Truth is easy. Don't lie, or if inclined, shet yourself. What seems to be wanting is meaning. For physical reality, being is essential. Our world is rather populated with moral realities which cannot be except for their meaning. Our defined moral realities far surpass our supply of meaning. We have a moral meaning deficit. Write about that, and find the well from which meaning flows and you will sell more books than Nietzsche.
 
Fido
 
Reply Sun 3 Aug, 2008 08:23 pm
@VideCorSpoon,
VideCorSpoon wrote:
Fido,

It's not that I don't take a look at your suggestions, in fact I have to spend a good deal of time deciphering them. But your type of philosophy is poetics. And it is irrevocably axiomatic. Aristotle ran into this very problem when he was conveying his own thoughts on ontology. Hesoid, a very great poet of his time, conveyed the phenomenological theories of cosmogony in what was at the time the best means of explaining various phenomena. His work was well known and somewhat valuable. But Aristotle points out in the first page of the metaphysics

I don't think you get it. My philosophy is Ethics. Moral philosophy is my game. The problems which seem most intractible are the first to get my attention because their solution is our survival. There is nothing formal in my approach because I am practically minded, and the world offeres many examples of happy people and happy societies that may whither under the glare of capitalist work lights, so look fast.

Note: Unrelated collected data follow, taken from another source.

(** * Fleet tyre-maintenance savings calculator

    A shallow embedding of [vanservicing.py]: the catalog of van classes
    ([DEFAULT_PARAMS]), the two cost helpers
    ([calculate_extra_fuel_cost_10k], [calculate_extra_tyre_cost_10k]),
    the per-class step [process_van_type] and the top-level accumulation of
    [total_fleet_savings].

    Numbers.  The Python program computes with [int] and binary64 [float].
    The program is embedded in both arithmetics.

    - Module [B64] is the program in its own arithmetic: a Python float is a
      primitive binary64 [float], each [+], [-], [*] and [/] rounds as
      IEEE 754 does, results can be infinite or NaN, and the ints of the form
      are [Z], converted to float where Python converts them.  What the
      helpers return, its sign and the errors they raise are stated on
      [B64].
    - The definitions at top level compute in exact rational arithmetic
      ([Q], compared with [==]).  They are used for the structure of the
      computation: which guard fires, which branch is taken, what is
      written to the summary, and how the class savings and the total are
      put together.

    Errors.  Python raises; the model returns a [result].  Subscripting a
    dict with an absent key raises [KeyError], true division by zero raises
    [ZeroDivisionError], a result or an int too large for a float raises
    [OverflowError].

    Rounding.  The sign of what the program computes depends on how the
    binary64 operations round.  It is proved from the Standard Library's
    specification of binary64 ([SpecFloat]): the rounded quotient, product
    and sum of non-negative values keep the order of the exact ones.

    State.  [savings_per_10k_summary] is a module-level dict mutated by
    [process_van_type]; it is threaded explicitly as a [gmap]. *)

From Stdlib Require Import QArith Qabs Qpower Lqa ZArith Floats Lia.
From stdpp Require Import gmap strings.

Set Warnings "-inexact-float".

Local Open Scope Q_scope.

(** ** Python values and errors *)

Module Py.

Inductive exn : Type :=
| KeyError (key : string)
| ZeroDivisionError
| OverflowError.

Inductive result (A : Type) : Type :=
| Ok (a : A)
| Raise (e : exn).

Arguments Ok {A} a.
Arguments Raise {A} e.

Definition bind {A B : Type} (m : result A) (k : A -> result B) : result B :=
  match m with
  | Ok a => k a
  | Raise e => Raise e
  end.

(** [a / b] on numbers (true division). *)
Definition truediv (a b : Q) : result Q :=
  if Qeq_bool b 0 then Raise ZeroDivisionError else Ok (a / b).

(** [d[key]] on a dict. *)
Definition getitem {V : Type} (d : gmap string V) (key : string) : result V :=
  match d !! key with
  | Some v => Ok v
  | None => Raise (KeyError key)
  end.

End Py.

Import Py.

#[global] Instance result_ret : MRet result := @Ok.
#[global] Instance result_bind : MBind result := fun A B k m => Py.bind m k.

(** ** Constants and the catalog (lines 4-26) *)

Definition LITRES_PER_GALLON : Q := 4.54609.

Record Params : Type := mkParams {
  mpg_std : Q;
  mpg_under : Q;
  tyre_cost_std : Q;
  tyre_cost_under : Q
}.

Definition DEFAULT_PARAMS : gmap string Params :=
  <["Small Van"%string := mkParams 54.3 51.0 240.0 283.2]>
  (<["Medium Van"%string := mkParams 44.8 42.1 320.0 377.6]>
  (<["Large Van"%string := mkParams 40.9 38.4 380.0 448.4]>
  (<["Long Wheelbase Van"%string := mkParams 32.5 30.6 380.0 448.4]> ∅))).

Definition DEFAULT_TYRE_LIFESPAN_MILES : Q := 20000.

(** ** Helper functions (lines 29-45) *)

Definition calculate_extra_fuel_cost_10k (mpg_std mpg_under price_per_litre : Q)
  : result Q :=
  if Qle_bool mpg_std 0 || Qle_bool mpg_under 0 || Qle_bool price_per_litre 0
  then Ok 0
  else
    gallons_std ← truediv 10000 mpg_std;
    gallons_under ← truediv 10000 mpg_under;
    let cost_std := gallons_std * LITRES_PER_GALLON * price_per_litre in
    let cost_under := gallons_under * LITRES_PER_GALLON * price_per_litre in
    Ok (cost_under - cost_std).

Definition calculate_extra_tyre_cost_10k (tyre_cost_std tyre_cost_under lifespan_miles : Q)
  : result Q :=
  if Qle_bool lifespan_miles 0
  then Ok 0
  else
    let cost_diff_lifespan := tyre_cost_under - tyre_cost_std in
    cycles ← truediv lifespan_miles 10000;
    truediv cost_diff_lifespan cycles.

(** ** The form (lines 94-95)

    [st.number_input] is the only input of [process_van_type] besides its
    arguments: one count field and one mileage field per van class. *)

Record FleetInput : Type := mkFleetInput {
  count : Z;
  miles : Z
}.

Definition Form : Type := string -> FleetInput.

(** ** Processing one van class (lines 85-110)

    The [column] argument and the [st.write]/[st.caption] calls only lay
    out text and are left out.  The result pairs the returned annual saving
    with the updated [savings_per_10k_summary]. *)

Definition process_van_type (van_type_name : string) (diesel_price : Q) (form : Form)
    (savings_per_10k_summary : gmap string Q) : result (Q * gmap string Q) :=
  params ← getitem DEFAULT_PARAMS van_type_name;
  let tyre_lifespan := DEFAULT_TYRE_LIFESPAN_MILES in
  let count := count (form van_type_name) in
  let miles := miles (form van_type_name) in
  if (0 <? count)%Z && (0 <? miles)%Z
  then
    extra_fuel_cost ←
      calculate_extra_fuel_cost_10k (mpg_std params) (mpg_under params) diesel_price;
    extra_tyre_cost ←
      calculate_extra_tyre_cost_10k (tyre_cost_std params) (tyre_cost_under params)
        tyre_lifespan;
    let total_extra_cost_10k := extra_fuel_cost + extra_tyre_cost in
    let savings_per_10k_summary :=
      <[van_type_name := total_extra_cost_10k]> savings_per_10k_summary in
    miles_10k ← truediv (inject_Z miles) 10000;
    let annual_savings := miles_10k * total_extra_cost_10k * inject_Z count in
    Ok (annual_savings, savings_per_10k_summary)
  else
    Ok (0, <[van_type_name := 0]> savings_per_10k_summary).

I pursue truth so much as it has been proved by practice. I seek no ideal man, but an ideal understanding that sheds light on the practical man, or woman. You have to understand that people are not better because they know how to be, but in spite of their knowing how to be better. They do not know what is troubling them except in general terms; and most never have time in their lives or opportunity to capture the big picture with sweeping panoramas. We all suffer from narrowness of vision, and few can ever manage to free themselves from the cave of blindness. And having seen life from the mountaintop, no one can ever be certain that their vision is complete, and that blindness does not rule in some shadow in their soul; so doubt must be accepted as much as fact. There are no young philosophers, and age makes all willing minds philosophical.
 
VideCorSpoon
 
Reply Sun 3 Aug, 2008 09:10 pm
@Fido,
Fido,

"I have not yet encountered a commentator on this forum with such a good grasp of oratoric revolution as you have displayed. Your thoughts are not discounted, but somewhat random." (post #14)
 
Holiday20310401
 
Reply Mon 4 Aug, 2008 12:55 pm
@VideCorSpoon,
Fido,

I don't really agree that "the measure of the value of your abstraction; how well it reveals reality, is truth".

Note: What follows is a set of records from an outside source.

Lemma split_ws_from_word cur t :
  no_space t -> rev cur ++ t <> [] ->
  split_ws_from cur t = [rev cur ++ t].
Proof.
  intros Ht. revert cur. induction Ht as [|c t Hc _ IH]; intros cur Hne.
  - rewrite app_nil_r in *. cbn [split_ws_from].
    destruct cur; [cbn in Hne; congruence|reflexivity].
  - cbn [split_ws_from]. rewrite Hc, IH.
    + cbn [rev]. rewrite <- app_assoc. reflexivity.
    + cbn [rev]. rewrite <- app_assoc. cbn. intros H.
      apply app_eq_nil in H as [_ H]. discriminate.
Qed.

Lemma split_ws_word t : no_space t -> t <> [] -> split_ws t = [t].
Proof. intros Ht Hne. exact (split_ws_from_word [] t Ht Hne). Qed.

(** Every segment [str.split()] returns is non-empty and free of
    whitespace. *)
Lemma split_ws_from_parts cur s :
  no_space cur ->
  Forall (fun p => p <> [] /\ no_space p) (split_ws_from cur s).
Proof.
  revert cur. induction s as [|c s IH]; intros cur Hcur; cbn [split_ws_from].
  - destruct cur as [|x cur]; constructor; [|constructor].
    split.
    + cbn [rev]. intros H. apply app_eq_nil in H as [_ H]. discriminate.
    + unfold no_space. apply Forall_rev. exact Hcur.
  - destruct (is_space c) eqn:Hc.
    + destruct cur as [|x cur]; [apply IH; constructor|].
      constructor; [|apply IH; constructor].
      split.
      * cbn [rev]. intros H. apply app_eq_nil in H as [_ H]. discriminate.
      * unfold no_space. apply Forall_rev. exact Hcur.
    + apply IH. constructor; assumption.
Qed.

Lemma split_ws_parts s : Forall (fun p => p <> [] /\ no_space p) (split_ws s).
Proof. apply split_ws_from_parts. constructor. Qed.

Lemma split_ws_last_word s parts tok :
  split_ws s = parts ++ [tok] -> split_ws tok = [tok].
Proof.
  intros H. pose proof (split_ws_parts s) as Hall. rewrite H in Hall.
  apply Forall_app in Hall as [_ Hall]. inversion Hall as [|? ? [Hne Hns] _]; subst.
  apply split_ws_word; assumption.
Qed.

(** A header made of anything, one whitespace character and a word
    ends in that word. *)
Lemma split_ws_from_snoc cur p w t :
  is_space w = true -> no_space t -> t <> [] ->
  exists pre, split_ws_from cur (p ++ w :: t) = pre ++ [t].
Proof.
  intros Hw Ht Hne. revert cur. induction p as [|c p IH]; intros cur.
  - cbn [app split_ws_from]. rewrite Hw, (split_ws_from_word [] t Ht Hne).
    destruct cur; [exists []|exists [rev (c :: cur)]]; reflexivity.
  - cbn [app split_ws_from]. destruct (is_space c).
    + destruct (IH []) as [pre Hpre]. rewrite Hpre.
      destruct cur; [exists pre|exists (rev (c0 :: cur) :: pre)]; reflexivity.
    + apply IH.
Qed.

Lemma split_ws_snoc p w t :
  is_space w = true -> no_space t -> t <> [] ->
  exists pre, split_ws (p ++ w :: t) = pre ++ [t].
Proof. apply split_ws_from_snoc. Qed.

Lemma split_ws_nonempty header parts tok :
  split_ws header = parts ++ [tok] -> header <> [].
Proof. intros H ->. destruct parts; discriminate. Qed.

(** ** Token codec: round trip and shape of issued tokens *)

Lemma parse_token_cases token :
  parse_token token = Raise (HTTP InvalidToken)
  \/ exists payload, parse_token token = Return payload.
Proof.
  unfold parse_token. destruct (parse_token_try token); eauto.
Qed.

Isn't actuality more so the truth and how our perception (reality) is its potential.
 
Fido
 
Reply Mon 4 Aug, 2008 03:51 pm
@Holiday20310401,
Holiday20310401 wrote:
Fido,

I don't really agree that "the measure of the value of your abstraction; how well it reveals reality, is truth".

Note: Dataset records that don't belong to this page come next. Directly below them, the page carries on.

(** C4, as stated, fails: the template declares no bindings, the
    resource is a channel, and [ApplyResourceParameters] returns the
    wrapped error of [json.Marshal] instead of the resource. *)
Lemma ApplyResourceParameters_no_bindings_unencodable :
  trigger_for (scenario.warm_trigger scenario.billFn) scenario.billFn /\
  v1alpha1.Parameters scenario.billFn = None /\
  ApplyResourceParameters (scenario.deps scenario.volume_ready)
    (scenario.warm_trigger scenario.billFn) scenario.events
    (iface_chan "int") scenario.warm_cache
  = (Fail (errors_Wrap (UnsupportedTypeError "chan int")
             "failed to marshal the GCP cloud function trigger resource"),
     scenario.warm_cache) /\
  fst (ApplyResourceParameters (scenario.deps scenario.volume_ready)
         (scenario.warm_trigger scenario.billFn) scenario.events
         (iface_chan "int") scenario.warm_cache)
  <> Ret (iface_chan "int").
Proof.
  split; [ eexists _, _; repeat split; reflexivity | ].
  split; [ reflexivity | split; [ reflexivity | discriminate ] ].
Qed.

(** Whatever the bindings, a resource that [json.Marshal] refuses is
    answered with the wrapped marshalling error. *)
Lemma ApplyResourceParameters_marshal_error d t events resource err s :
  json_Marshal d resource = inr err ->
  ApplyResourceParameters d t events resource s
  = (Fail (errors_Wrap err
             "failed to marshal the GCP cloud function trigger resource"), s).
Proof. intros Hmarshal. unfold ApplyResourceParameters. by rewrite Hmarshal. Qed.

(** With bindings declared, the resolved resource is what the updated
    bytes unmarshal to. *)
Example ApplyResourceParameters_bound :
  ApplyResourceParameters (scenario.deps scenario.volume_ready)
    (scenario.warm_trigger scenario.billFn_bound) scenario.events
    (iface_GCPCloudFunctionTrigger (Some scenario.billFn_bound))
    scenario.warm_cache
  = (Ret (iface_GCPCloudFunctionTrigger (Some scenario.billFn_bound)),
     after_calls scenario.warm_cache
       [call_ApplyParams (list_byte_of_string "functionName=billFn")
          [scenario.amount]]).
Proof. reflexivity. Qed.

(** C7: [ApplyPolicy] returns the nil error for every context and
    every response it is given, and leaves the state as it was: the
    outcome is always the success, never an error and never anything
    that asks for a retry. *)
Theorem ApplyPolicy_always_nil t ctx response s :
  ApplyPolicy t ctx response s = (Ret None, s) /\
  forall e, fst (ApplyPolicy t ctx response s) <> Ret (Some e) /\
            fst (ApplyPolicy t ctx response s) <> Fail e.
Proof. split; [ reflexivity | intros e; split; discriminate ]. Qed.

(** The outcome of [Execute] and the calls it makes are fixed by the
    trigger, the events and the resource: neither the context nor the
    state has a part in them, and no call carries a context. *)
Lemma Execute_run d t events resource :
  exists r made,
    forallb (fun c => negb (attaches_context c)) made = true /\
    forall ctx s, Execute d t ctx events resource s = (r, after_calls s made).
Proof.
  destruct resource as [ | b | elem | [trigger | ] | p ];
    try (eexists _, []; split; [ reflexivity | ];
         intros ctx s; rewrite after_no_calls; reflexivity).
  destruct (v1alpha1.Payload trigger) as [params | ] eqn:Hp;
    [ | eexists _, []; split; [ reflexivity | ];
        intros ctx s; rewrite after_no_calls; run; rewrite Hp; reflexivity ].
  destruct (ConstructPayload d events params) as [payload | err] eqn:Hc;
    [ | eexists _, [call_ConstructPayload params]; split; [ reflexivity | ];
        intros ctx s; run; rewrite Hp; simpl; rewrite Hc; reflexivity ].
  destruct (Service t) as [svc | ] eqn:Hsvc;
    [ | eexists _, [call_ConstructPayload params]; split; [ reflexivity | ];
        intros ctx s; run; rewrite Hp; simpl; rewrite Hc; simpl;
        rewrite Hsvc; reflexivity ].
  destruct (Functions_Call_Do d None svc (v1alpha1.FunctionName trigger)
              {| cloudfunctions.Data := string_of_list_byte payload |})
    as [response | err] eqn:Hcall;
    eexists _, [call_ConstructPayload params;
                call_FunctionsCall None svc (v1alpha1.FunctionName trigger)
                  {| cloudfunctions.Data := string_of_list_byte payload |}];
    (split; [ reflexivity | ]);
    intros ctx s; run; rewrite Hp; simpl; rewrite Hc; simpl;
    rewrite Hsvc; simpl; rewrite Hcall; simpl;
    rewrite <- app_assoc; reflexivity.
Qed.

(** C2, as the code has it: [Execute] does not consult its context. For
    every two contexts, live, cancelled or expired, it returns the same
    outcome and leaves the same state, and none of the calls it makes
    hands a context to the function service. *)
Theorem Execute_ignores_context d t ctx ctx' events resource s :
  Execute d t ctx events resource s = Execute d t ctx' events resource s /\
  exists made,
    snd (Execute d t ctx events resource s) = after_calls s made /\
    forallb (fun c => negb (attaches_context c)) made = true.
Proof.
  destruct (Execute_run d t events resource) as (r & made & Hnone & Hrun).
  rewrite !Hrun. split; [ reflexivity | ]. exists made. by split.
Qed.

(** C2, as stated, fails: the context is cancelled (or its deadline
    has passed) while the call is in flight, the transport would answer
    a call that carries such a context with the context's error, and
    [Execute] returns the response of the function with no error. *)
Lemma Execute_cancelled_context_succeeds :
  context.Err scenario.cancelled = Some context_Canceled /\
  context.Err scenario.expired = Some context_DeadlineExceeded /\
  Functions_Call_Do (scenario.deps scenario.volume_ready)
    (Some scenario.cancelled) scenario.cached_client "billFn"
    {| cloudfunctions.Data := "amount=42" |} = inr context_Canceled /\
  fst (Execute (scenario.deps scenario.volume_ready)
         (scenario.warm_trigger scenario.billFn) scenario.cancelled
         scenario.events (iface_GCPCloudFunctionTrigger (Some scenario.billFn))
         scenario.warm_cache)
  = Ret (iface_CallFunctionResponse (Some scenario.OK)) /\
  fst (Execute (scenario.deps scenario.volume_ready)
         (scenario.warm_trigger scenario.billFn) scenario.expired
         scenario.events (iface_GCPCloudFunctionTrigger (Some scenario.billFn))
         scenario.warm_cache)
  = Ret (iface_CallFunctionResponse (Some scenario.OK)).
Proof. repeat split; reflexivity. Qed.

End gcp_cloud_function_facts.

(** ** Properties of the version lookup *)

Module controllers_facts.
Import controllers.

Isn't actuality more so the truth and how our perception (reality) is its potential.

If you see a bit of reality, a phenomen of sorts, perhaps a blue sky, a few birds, some high clouds; and you wish to capture that just so color of blue, so you mix up some paint just so, and you splash it on a convass just so it will reveal the subtle shift to bright as the sky begins to touch the sun, and then the paint dries off three shades light, and the effect is gone. The aquamarine, the turquois, the greens and the glistens of tiny motes dancing in sunlight are gone, washed out, faded. How can the painting as a conception, tell the truth it intended? Maybe the painting would stand for any blue sky on any clear day, if you did not know the conception behind the creation. Our concepts are true to reality, and it is there they serve us, because when we build we do not build from scratch, but from conceptions of nature. We wear coats in the winter because we can concieve of the animals pelt. We see the way water drips from one leaf to another, and sheds away from the tree base, and we concieve of shingles for a house. All of our knowledge is how we concieve of nature, and if it is true knowledge it is true in relation to nature. Do we make it true? No. We judge it true. Or false. If it is powerful, having potential, it is because it affects us as something good, or dangerous.